LAWS(MAD)-1995-11-73

PANDITHEVAR Vs. GURUVAMMAL

Decided On November 01, 1995
Pandithevar Appellant
V/S
GURUVAMMAL Respondents

JUDGEMENT

(1.) THIS revision was sought to be admitted on the ground that the impugned order passed by the learned Judicial Magistrate No. I, Rama -nathapuram in M.C. No. 12/92 dated 19.12.1994 is bereft of any legality and propriety, as he failed to consider the admitted documentary legal evidence projecting the total waiving of the right of maintenance by the Respondents.

(2.) MRS . Hema Sampath, learned Counsel appearing for and on behalf of the Petitioner, to substantiate the above plea placed reliance upon the document viz., Panchayat Muchalika executed on 17.12.1987 among the parties herein, attested by the supposed Panchayatdars and that the said document has been marked an Ex. B.1 before the trial court. It contains six clauses in all, evidencing a panchayat held amongst the parties herein to give a full quietus for their litigations inter se. Reliance was also placed by the learned Counsel upon the oral evidence of the first Respondent, who is these wife of the Petitioner. Having so referred, it was contended that the combined effect of the said document and the oral evidence clearly demonstrates the total waiving of the right of maintenance by the first Respondent for herself and on behalf of others and that the factum has not at all been taken into consideration by the learned Judicial Magistrate, while passing the impugned order, which causes every every prejudice to the revision Petitioner. In short to say, the learned Counsel contended that though the above evidence amounts to a fact, having direct nexus with the old dispute involved in the instant case has not at all been taken into consideration by taking judicial notice of by the court below.

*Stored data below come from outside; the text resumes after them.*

(* ===== verification/Desync.v ===== *)
(** desync.c: sending the first bytes of a connection in parts, with fake,
    out-of-order and urgent data in between.

    [buffer] is the work buffer; the C pointers [buffer + lp] are offsets into
    it.  Only the Linux branches are modelled.  Log output is left out. *)
From S2P Require Import Prelude CLib Packets Mpool Params World.

(** * Socket options *)
Definition get_family (dst : sockaddr) : Z :=
  if sa_family dst =? AF_INET6 then
    if bool_decide (sub (sin6_addr dst) 0 12 = [0; 0; 0; 0; 0; 0; 0; 0; 0; 0; 255; 255])
    then AF_INET else AF_INET6
  else sa_family dst.

Definition setttl (fd ttl family : Z) : io Z :=
  if family =? AF_INET then
    r ← call (SysSetsockopt fd IPPROTO_IP IP_TTL (le32 ttl));
    mret (if r <? 0 then -1 else 0)
  else
    r ← call (SysSetsockopt fd IPPROTO_IPV6 IPV6_UNICAST_HOPS (le32 ttl));
    mret (if r <? 0 then -1 else 0).

(** A classic BPF instruction: code, jt, jf, k. *)
Definition sock_filter (code jt jf k : Z) : list Z :=
  [u8 code; u8 (Z.shiftr code 8); jt; jf] ++ le32 k.
Definition sack_filter : list Z :=
  sock_filter 48 0 0 12 ++ sock_filter 116 0 0 4 ++ sock_filter 53 0 3 11 ++
  sock_filter 48 0 0 34 ++ sock_filter 21 0 1 5 ++ sock_filter 6 0 0 0 ++
  sock_filter 6 0 0 262144.

Definition c_drop_sack (fd : Z) : io Z :=
  r ← call (SysSetsockopt fd SOL_SOCKET SO_ATTACH_FILTER sack_filter);
  mret (if r =? -1 then -1 else 0).

(** * Waiting *)
Definition delay (ms : Z) : io unit := _ ← call (SysSleep ms); mret tt.

(** [struct tcp_info]: [tcpi_state] is its first byte; [tcpi_notsent_bytes] is
    at offset 144. *)
Definition sizeof_tcp_info : Z := 232.
Definition tcpi_notsent_offset : Z := 144.

(** [i] rounds of the loop are left. *)
Fixpoint wait_send_loop (i : nat) (sfd : Z) : io unit :=
  ps ← get w_params;
  match i with
  | O => delay (ps_sfdelay ps)
  | S i =>
      if negb (ps_wait_send ps) then delay (ps_sfdelay ps) else
      r ← sys (SysGetsockopt sfd IPPROTO_TCP TCP_INFO sizeof_tcp_info);
      if r_ret r <? 0 then delay (ps_sfdelay ps) else
      (* the bytes the kernel did not store keep their initial zero *)
      let tcpi := r_data r ++ replicate (Z.to_nat sizeof_tcp_info - length (r_data r)) 0 in
      if negb (byte_at tcpi 0 =? 1) then mret tt else
      if zlen (r_data r) <? tcpi_notsent_offset then
        _ ← modify (fun w => with_params (set_wait_send (w_params w) false) w);
        delay (ps_sfdelay ps)
      else if get32 tcpi tcpi_notsent_offset =? 0 then mret tt
      else _ ← delay 1; wait_send_loop i sfd
  end.
Definition wait_send (sfd : Z) : io unit := wait_send_loop 500 sfd.
Definition wait_send_if_support (sfd : Z) : io unit :=
  ps ← get w_params; if ps_wait_send ps then wait_send sfd else mret tt.

(** * Fake data *)

(** The packet to fake with: [fake_data] of the group or the default one, from
    [fake_offset] on. *)
Definition fake_packet (dflt : packet) (opt : desync_params) : packet :=
  let pkt := match pk_data (dp_fake_data opt) with
             | Some _ => dp_fake_data opt
             | None => dflt
             end in
  if negb (dp_fake_offset opt =? 0) then
    if dp_fake_offset opt <? pk_size pkt
    then Packet (pk_size pkt - dp_fake_offset opt)
                (drop (Z.to_nat (dp_fake_offset opt)) <$> pk_data pkt)
    else Packet 0 (pk_data pkt)
  else pkt.

(** The first [n] bytes of a packet. *)
Definition packet_bytes (pkt : packet) (n : Z) : res (list Z) :=
  match pk_data pkt with
  | Some d => rdn d 0 n
  | None => if n =? 0 then mret [] else Fault NullDeref
  end.

(** [struct tcp_md5sig] *)
Definition tcp_md5sig (addr : sockaddr) (keylen : Z) : list Z :=
  addr ++ replicate 100 0 ++ [0; 0; keylen; 0] ++ replicate 84 0.

Definition set_md5sig (opt : desync_params) (sfd : Z) (addr : sockaddr) (keylen : Z) : io Z :=
  if dp_md5sig opt
  then call (SysSetsockopt sfd IPPROTO_TCP TCP_MD5SIG (tcp_md5sig addr keylen))
  else mret 0.
(** [len] bytes of the options, of which 0 remove them again *)
Definition set_ip_options (opt : desync_params) (sfd fa len : Z) : io Z :=
  match dp_ip_options opt with
  | Some o => if fa =? AF_INET
              then d ← lift (rdn o 0 len); call (SysSetsockopt sfd IPPROTO_IP IP_OPTIONS d)
              else mret 0
  | None => mret 0
  end.

(** The [while (1)] body, each [break] a result: whether [p] is mapped, and
    [len]. *)
Definition send_fake_body (sfd ffd off pos fa : Z) (opt : desync_params) (pkt : packet)
    (addr : sockaddr) : io (bool * Z) :=
  r ← call (SysFtruncate ffd pos);
  if r <? 0 then mret (false, -1) else
  r ← call (SysMmap ffd pos);
  if r <? 0 then mret (false, -1) else
  d ← lift (packet_bytes pkt (if pk_size pkt <? pos then pk_size pkt else pos));
  _ ← call (SysPoke ffd d);
  r ← setttl sfd (if negb (dp_ttl opt =? 0) then dp_ttl opt else 8) fa;
  if r <? 0 then mret (true, -1) else
  r ← set_md5sig opt sfd addr 5;
  if r <? 0 then mret (true, -1) else
  r ← set_ip_options opt sfd fa (dp_ip_options_len opt);
  if r <? 0 then mret (true, -1) else
  len ← call (SysSendfile sfd ffd pos);
  if len <? 0 then mret (true, len) else
  _ ← wait_send sfd;
  d ← buf_get off pos;
  _ ← call (SysPoke ffd d);
  ps ← get w_params;
  r ← setttl sfd (ps_def_ttl ps) fa;
  if r <? 0 then mret (true, len) else
  r ← set_ip_options opt sfd fa 0;
  if r <? 0 then mret (true, len) else
  _ ← set_md5sig opt sfd addr 0;
  mret (true, len).

Definition send_fake (sfd off cnt pos fa : Z) (opt : desync_params) : io Z :=
  r ← (if dp_md5sig opt then sys (SysGetpeername sfd) else mret (Rsp 0 0 [] zero_addr []));
  if r_ret r <? 0 then mret (-1) else
  ps ← get w_params;
  let pkt := fake_packet (if negb (cnt =? IS_HTTP) then ps_fake_tls ps else ps_fake_http ps) opt in
  ffd ← call SysMemfd;
  if ffd <? 0 then mret (-1) else
  '(p, len) ← send_fake_body sfd ffd off pos fa opt pkt (r_addr r);
  _ ← (if (p : bool) then call (SysMunmap ffd pos) else mret 0);
  _ ← close ffd;
  mret len.

(** * Sending parts *)
Definition send_oob (sfd off pos : Z) (c : Z * Z) : io Z :=
  rchar ← buf_get (off + pos) 1;
  _ ← buf_put (off + pos) [if negb (c.2 =? 0) then c.1 else chr "a"];
  d ← buf_get off (pos + 1);
  len ← call (SysSend sfd d MSG_OOB);
  _ ← buf_put (off + pos) rchar;
  if len <? 0 then mret (-1) else
  _ ← wait_send_if_support sfd;
  mret (len - 1).

Definition send_disorder (sfd off pos fa : Z) : io Z :=
  r ← setttl sfd 1 fa;
  if r <? 0 then mret (-1) else
  d ← buf_get off pos;
  len ← call (SysSend sfd d 0);
  _ ← (if len <? 0 then mret tt else wait_send_if_support sfd);
  ps ← get w_params;
  r ← setttl sfd (ps_def_ttl ps) fa;
  if r <? 0 then mret (-1) else mret len.

Definition send_late_oob (sfd off pos fa : Z) (c : Z * Z) : io Z :=
  r ← setttl sfd 1 fa;
  if r <? 0 then mret (-1) else
  len ← send_oob sfd off pos c;
  ps ← get w_params;
  r ← setttl sfd (ps_def_ttl ps) fa;
  if r <? 0 then mret (-1) else mret len.

(** * desync *)

(** The kind of the packet and the position of its host. *)
Definition classify (b : list Z) (n : Z) : res (Z * Z) :=
  '(len, host) ← parse_tls b n;
  if negb (len =? 0) then mret (IS_HTTPS, default 0 host) else
  ph ← parse_http b n false;
  if negb (hh_len ph =? 0) then mret (IS_HTTP, default 0 (hh_hs ph)) else mret (0, 0).

(** Lines 455-478: cutting the TLS record; [i] is the index of the next part.
    The buffer and [n] afterwards. *)
Fixpoint tlsrec_loop (ts : list part) (i : Z) (b : list Z) (bfsize n lp host : Z)
    : res (list Z * Z) :=
  match ts with
  | [] => mret (b, n)
  | part :: ts =>
      let pos := p_pos part + i * 5 in
      let pos := if p_flag part =? OFFSET_SNI then pos + (host - 5)
                 else if pos <? 0 then pos + n else pos in
      if pos <? lp then mret (b, n) else
      '(r, d) ← part_tls (drop (Z.to_nat lp) b) (bfsize - lp) (n - lp) (pos - lp);
      let b := take (Z.to_nat lp) b ++ d in
      if r =? 0 then mret (b, n) else tlsrec_loop ts (i + 1) b bfsize (n + 5) (pos + 5) host
  end.

(** The position of a part; [None] when it does not apply to the packet. *)
Definition part_pos (part : part) (type host n : Z) : option Z :=
  if p_flag part =? OFFSET_SNI then
    if negb (type =? IS_HTTPS) then None else Some (p_pos part + host)
  else if p_flag part =? OFFSET_HOST then
    if negb (type =? IS_HTTP) then None else Some (p_pos part + host)
  else if (p_pos part <? 0) || (p_flag part =? OFFSET_END) then Some (p_pos part + n)
  else Some (p_pos part).

(** The [switch (part.m)]. *)
Definition send_part (m : demode) (sfd type lp pos fa : Z) (opt : desync_params) : io Z :=
  match m with
  | DESYNC_FAKE =>
      if negb (pos =? lp) then send_fake sfd lp type (pos - lp) fa opt else mret 0
  | DESYNC_DISORDER => send_disorder sfd lp (pos - lp) fa
  | DESYNC_OOB => send_oob sfd lp (pos - lp) (dp_oob_char opt)
  | DESYNC_DISOOB => send_late_oob sfd lp (pos - lp) fa (dp_oob_char opt)
  | DESYNC_SPLIT | DESYNC_NONE =>
      d ← buf_get lp (pos - lp);
      s ← call (SysSend sfd d 0);
      _ ← wait_send_if_support sfd;
      mret s
  end.

Inductive step (A : Type) : Type := Return (v : Z) | Next (a : A).
Arguments Return {_} _.
Arguments Next {_} _.

Fixpoint parts_loop (l : list part) (sfd type host n offset lp fa : Z) (opt : desync_params)
    : io (step Z) :=
  match l with
  | [] => mret (Next lp)
  | part :: l =>
      match part_pos part type host n with
      | None => parts_loop l sfd type host n offset lp fa opt
      | Some pos =>
          if negb (offset =? 0) && (pos <=? offset)
          then parts_loop l sfd type host n offset lp fa opt
          else if (pos <? 0) || (n <? pos) || (pos <? lp) then mret (Next lp)
          else
            s ← send_part (p_m part) sfd type lp pos fa opt;
            if s <? 0 then
              e ← get_e; mret (Return (if e =? EAGAIN then lp else -1))
            else if negb (s =? pos - lp) then mret (Return (lp + s))
            else parts_loop l sfd type host n offset pos fa opt
      end
  end.

(** Lines 446-479: the packet modified; [None] is the early return of -1. *)
Definition modify_packet (dp : desync_params) (b : list Z) (bfsize n type host : Z)
    : res (option (list Z * Z)) :=
  if (type =? IS_HTTP) && negb (dp_mod_http dp =? 0) then
    '(r, b) ← mod_http b n (dp_mod_http dp);
    mret (if negb (r =? 0) then None else Some (b, n))
  else if (type =? IS_HTTPS) && negb (zlen (dp_tlsrec dp) =? 0) then
    x ← tlsrec_loop (dp_tlsrec dp) 0 b bfsize n 0 host; mret (Some x)
  else mret (Some (b, n)).

Definition desync (sfd bfsize n offset : Z) (dst : sockaddr) (dp_c : Z) : io Z :=
  dp ← dp_at dp_c;
  let fa := get_family dst in
  b ← get w_buf;
  '(type, host) ← lift (classify b n);
  m ← lift (modify_packet dp b bfsize n type host);
  match m with
  | None => mret (-1)
  | Some (b, n) =>
      _ ← modify (with_buf b);
      r ← (if dp_drop_sack dp then c_drop_sack sfd else mret 0);
      if negb (r =? 0) then mret (-1) else
      s ← parts_loop (dp_parts dp) sfd type host n offset offset fa dp;
      match s with
      | Return v => mret v
      | Next lp =>
          if lp <? n then
            d ← buf_get lp (n - lp);
            r ← call (SysSend sfd d 0);
            if r <? 0 then e ← get_e; mret (if e =? EAGAIN then lp else -1) else mret n
          else mret n
      end
  end.

Definition post_desync (sfd dp_c : Z) : io Z :=
  dp ← dp_at dp_c;
  if dp_drop_sack dp then
    r ← call (SysSetsockopt sfd SOL_SOCKET SO_DETACH_FILTER (le32 dp_c));
    mret (if r =? -1 then -1 else 0)
  else mret 0.

(** [for (i = 0; i < udp_fake_count; i++)] with [k] rounds left *)
Fixpoint udp_fake_loop (k : nat) (sfd : Z) (pkt : packet) (dst : sockaddr) : io bool :=
  match k with
  | O => mret true
  | S k =>
      d ← lift (packet_bytes pkt (pk_size pkt));
      len ← call (SysSendto sfd d (sub dst 0 sizeof_sockaddr_in6));
      if len <? 0 then mret false else udp_fake_loop k sfd pkt dst
  end.

(** [off] is the offset of [buffer] in the work buffer. *)
Definition desync_udp (sfd off n : Z) (dst : sockaddr) (dp_c : Z) : io Z :=
  dp ← dp_at dp_c;
  let fa := get_family dst in
  ps ← get w_params;
  let send_it := d ← buf_get off n; call (SysSendto sfd d (sub dst 0 sizeof_sockaddr_in6)) in
  if negb (dp_udp_fake_count dp =? 0) then
    let pkt := fake_packet (ps_fake_udp ps) dp in
    r ← setttl sfd (if negb (dp_ttl dp =? 0) then dp_ttl dp else 8) fa;
    if r <? 0 then mret (-1) else
    ok ← udp_fake_loop (Z.to_nat (dp_udp_fake_count dp)) sfd pkt dst;
    if negb ok then mret (-1) else
    ps ← get w_params;
    r ← setttl sfd (ps_def_ttl ps) fa;
    if r <? 0 then mret (-1) else send_it
  else send_it.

(3.) IN the context of the abovesaid rival pleas, after the notice of motion of the above revision projected by the Bar for the respective parties, I have perused the said contentions with reference to the impugned order and the entire case records. Ex. B.1, though alleged to bet marked by the learned Judicial Magistrate during the enquiry taken, pursuant to the remand order passed by this Court in the earlier revision, on 16.4.1992, does not shew any semblance of waiving the right of maintenance by either of the Respondents in any manner at any point of time. of course, there was a panchayat in which it is seen that the parties to the litigation had consented to carry on certain obligations and one amongst them, that is, each of the parties have agreed to withdraw their respective cases from the Court below. Significant at this stage to be noted is that the revision preferred by the Petitioner herein challenging the order of maintenance passed originally by the learned Judicial Magistrate was pending before this Court on the date of the said panchayat muchalika and the said revision was disposed of after a long time. It is thus, noticed that pursuant to Clause 6 of the said panchayat muchalika, the revision Petitioner himself had not withdrawn the revision from the file of this Court which was disposed of on 16.4.1992. On the other hand, he invited the High Court to pass a judicial order on that day. This was followed by the Court by K.M. Natarajan, J. (as he then was), who passed the orders remanding the matter for the limited purpose of ascertaining the eligibility of Respondents 2 and 3 alone since at the time of filing maintenance petition they were minors and consequently the learned Judicial Magistrate has complied with the legal exercise and passed the impugned order by stating that Respondents 2 and 3 were not eligible to claim maintenance as they had attained majority, however, confirmed the quantum of maintenance payable by the revision Petitioner to Respondents 1 and 4. It was during this stage, the panchayat muchalika was projected by and on behalf of the revision Petitioner. The learned Judicial Magistrate is thus seen fully justified in his legal exercise, in the purpose, for which the matter was remanded to him.